Prof Roger Sturmey, Professor of Reproductive Medicine, Hull York Medical School, University of Hull, said:

The work by Li and colleagues is an impressive technical achievement that has demonstrated the possibility that embryonic stem cells from a primate can be persuaded to form structures that mirror many features of early embryos.

Similar achievements have already been reported in other species, however this work assesses the primate embryo-like structures in detail and gives new insights into how the cell lineages families of cells that constitute the early embryo can be generated from stem cells.

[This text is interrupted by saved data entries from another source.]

Lemma slt_pos x y : 0 <= word_slt x y ∧ 0 <= word_sgt x y.
Proof. unfold word_slt, word_sgt, flag. split; repeat case_match; lia. Qed.

Lemma sar_pos x y : 0 <= word_sar x y.
Proof. unfold word_sar. case_match; apply U256_pos. Qed.

Lemma Byte_pos y k n : 0 <= Byte y k n.
Proof. unfold Byte, bigEndianByteAt. case_match; [done|]. by apply Z.mod_pos_bound. Qed.
End ops.

(** Operands, from the number that the jump table asks for. *)
Ltac args st :=
  repeat match goal with
  | H : (Datatypes.S _ <= length st)%nat |- _ =>
      let x := fresh "x" in destruct st as [|x st]; cbn [length] in H; [lia|]; apply le_S_n in H
  end;
  cbn [length Nat.sub]; rewrite ?Nat.sub_0_r, ?Nat.add_0_r, ?Nat.add_1_r.

Section simple.
  Context {S : Type} {VS : VmState S} {VF : VmSafe S} {KL : KeccakLib} {VL : VmSafeLaws S}.
  Context {KLaws : KeccakLaws} {CL : CryptoLib} {CLaws : CryptoLaws}.
  Implicit Types (e : EVM S) (sc : scope S).

(** The part of the invariant that a scope shares with its frames. *)
Lemma frame_ctx sc m f : frame_ok sc m f → e_ctx (f_evm f) = sc_ctx sc.
Proof. intros []. by destruct fo_evm as (? & ? & []). Qed.

(** The numbers of operands and results in the jump table. *)
Definition arity (o : Op.t) : nat * nat :=
  match o with
  | Op.STOP | Op.JUMPDEST => (0, 0)
  | Op.ADD | Op.MUL | Op.SUB | Op.DIV | Op.SDIV | Op.MOD | Op.SMOD | Op.EXP | Op.SIGNEXTEND | Op.LT | Op.GT | Op.SLT
  | Op.SGT | Op.EQ | Op.AND | Op.OR | Op.XOR | Op.BYTE | Op.SHL | Op.SHR | Op.SAR | Op.SHA3 => (2, 1)
  | Op.ADDMOD | Op.MULMOD | Op.CREATE => (3, 1)
  | Op.ISZERO | Op.NOT | Op.BALANCE | Op.CALLDATALOAD | Op.EXTCODESIZE | Op.EXTCODEHASH | Op.BLOCKHASH | Op.MLOAD
  | Op.SLOAD => (1, 1)
  | Op.ADDRESS | Op.ORIGIN | Op.CALLER | Op.CALLVALUE | Op.CALLDATASIZE | Op.CODESIZE | Op.GASPRICE
  | Op.RETURNDATASIZE | Op.COINBASE | Op.TIMESTAMP | Op.NUMBER | Op.DIFFICULTY | Op.GASLIMIT | Op.PC | Op.MSIZE
  | Op.GAS | Op.PUSH _ => (0, 1)
  | Op.CALLDATACOPY | Op.CODECOPY | Op.RETURNDATACOPY => (3, 0)
  | Op.EXTCODECOPY => (4, 0)
  | Op.POP | Op.JUMP | Op.SELFDESTRUCT => (1, 0)
  | Op.MSTORE | Op.MSTORE8 | Op.SSTORE | Op.JUMPI | Op.RETURN | Op.REVERT => (2, 0)
  | Op.DUP n => (n, n + 1)
  | Op.SWAP n => (n + 1, n + 1)
  | Op.LOG n => (n + 2, 0)
  | Op.CALL | Op.CALLCODE => (7, 1)
  | Op.DELEGATECALL | Op.STATICCALL => (6, 1)
  | Op.CREATE2 => (4, 1)
  end%nat.
Lemma step_ok sc m f : run_ctx (sc_ctx sc) → dmin <= sc_depth sc → 0 <= m →
  frame_ok sc m f → c_Gas (f_contract f) <= gmax → wp (step run) (step_post sc m (c_Gas (f_contract f)) (f_pc f)) f.
Proof.
  intros Hx Hd Hm0 Hf Hg. unfold step. wp_steps. rewrite (frame_ctx _ _ _ Hf).
  destruct (JumpTable _ _) as [o|] eqn:Ej; [|wp_steps; by apply step_stop].
  destruct (JumpTable_wf _ _ _ Hx Ej) as (Hwf & Hfr & H0).
  assert (f_pc f < lenZ (c_Code (f_contract f)) ∨ o = Op.STOP) as Hpc.
  { destruct (f_pc f <? lenZ (c_Code (f_contract f))) eqn:E; [left; lia|right]. apply H0. unfold GetOp, GetByte. by rewrite E. }
  destruct (validateStack _ _ _) eqn:Ev; [wp_steps; by apply step_stop|].
  assert ((arity o).1 <= length (f_stack f))%nat as Hl.
  { unfold validateStack in Ev. rewrite (proj1 (arity_ok run o)) in Ev. destruct (_ <? _) eqn:E in Ev; [done|]. unfold lenZ in E. lia. }
  destruct f as [pc st mem c e]. cbn [f_pc f_stack f_mem f_contract f_evm] in *.
  apply wp_bind. eapply wp_mono; [by apply (wp_enforce sc m)|]. intros [err|] f [-> Henf]; [wp_steps; by apply step_stop|].
  destruct (Henf eq_refl) as [Hw Hp]. apply wp_bind.
  eapply wp_mono; [apply wp_required_memory; [done|apply Hf]|]. intros [msize|] f [-> Hms]; [|wp_steps; by apply step_stop].
  destruct Hms as (Hmr & Htm & Hu). apply wp_bind. unfold in_u64 in Hmr.
  eapply wp_mono; [apply (gas_ok run sc m); try done; [apply Hf|apply Hf|lia]|].
  intros r f (mem' & e' & -> & Hmem & He' & Hr).
  assert (frame_ok sc m (mkFrame pc st mem' c e')) as Hf'.
  { destruct Hf as [? [? ?] ? ? ?]. constructor; try done. cbn. constructor; [by rewrite Hmem|]. unfold mem_Len in *. by rewrite Hmem. }
  apply wp_bind. eapply wp_pay; [exact Hf'|destruct r; [apply Hr|done]|apply wp_ret; exact (step_stop sc m pc (Some ErrOutOfGas) _ Hf')|].
  intros v -> Hv Hfv. cbn [negb]. destruct Hr as [Hvr Hpr]. unfold in_u64 in Hvr.
  eapply (run_insn sc m o pc st mem' _ e' msize v); try done; [constructor; try done; cbn; lia|lia|cbn; lia|lia].
Qed.
(** ** The loop *)

Definition loop_post sc (m gas : Z) (r : bytes * option vmErr) (f : frame S) : Prop :=
  frame_ok sc m f ∧ gobytes r.1 ∧ c_Gas (f_contract f) <= gas.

Remarkably, when cultured in a laboatory, the embryo-like structures are able to replicate a number of key developmental features, most notably the formation of cells that resemble the primordial germ cells the cells that can produce gametes as well as the formation of a structure similar to the so-called primitive streak. When transferred into a recipient macaque uterus, these embryo-like structures were able to generate components of a pregnancy response, but were unable to develop, indicating that while these structures do share many features with competent embryos, there are still aspects of early development that differ between competent embryos and stem-cell derived models, preventing full development.

The work by Li and colleagues will offer important new tools in our understanding of the earliest stages of embryo development, but also highlight the need for guidance in this area, something that scientists in the UK are actively working on.

Prof Alfonso Martinez Arias, ICREA Senior Research Professor, Department of Experimental and Health Sciences, Universitat Pompeu Fabra (UPF), said:

This is a timely study.

About half of human pregnancies fail during the proliferation of the zygote and the implantation of the blastocyst. Understanding the causes of this failure rate will impact human fertility and IVF success. In part to address this need, over the last few years, a number of Embryonic Stem (ES) cell models of early mammalian development have been created in the lab. Amidst these, mouse and human blastoids mimic mammalian blastocysts and as such can play an important role in understanding the process of implantation. Blastoids have been derived from mouse and human ES cells.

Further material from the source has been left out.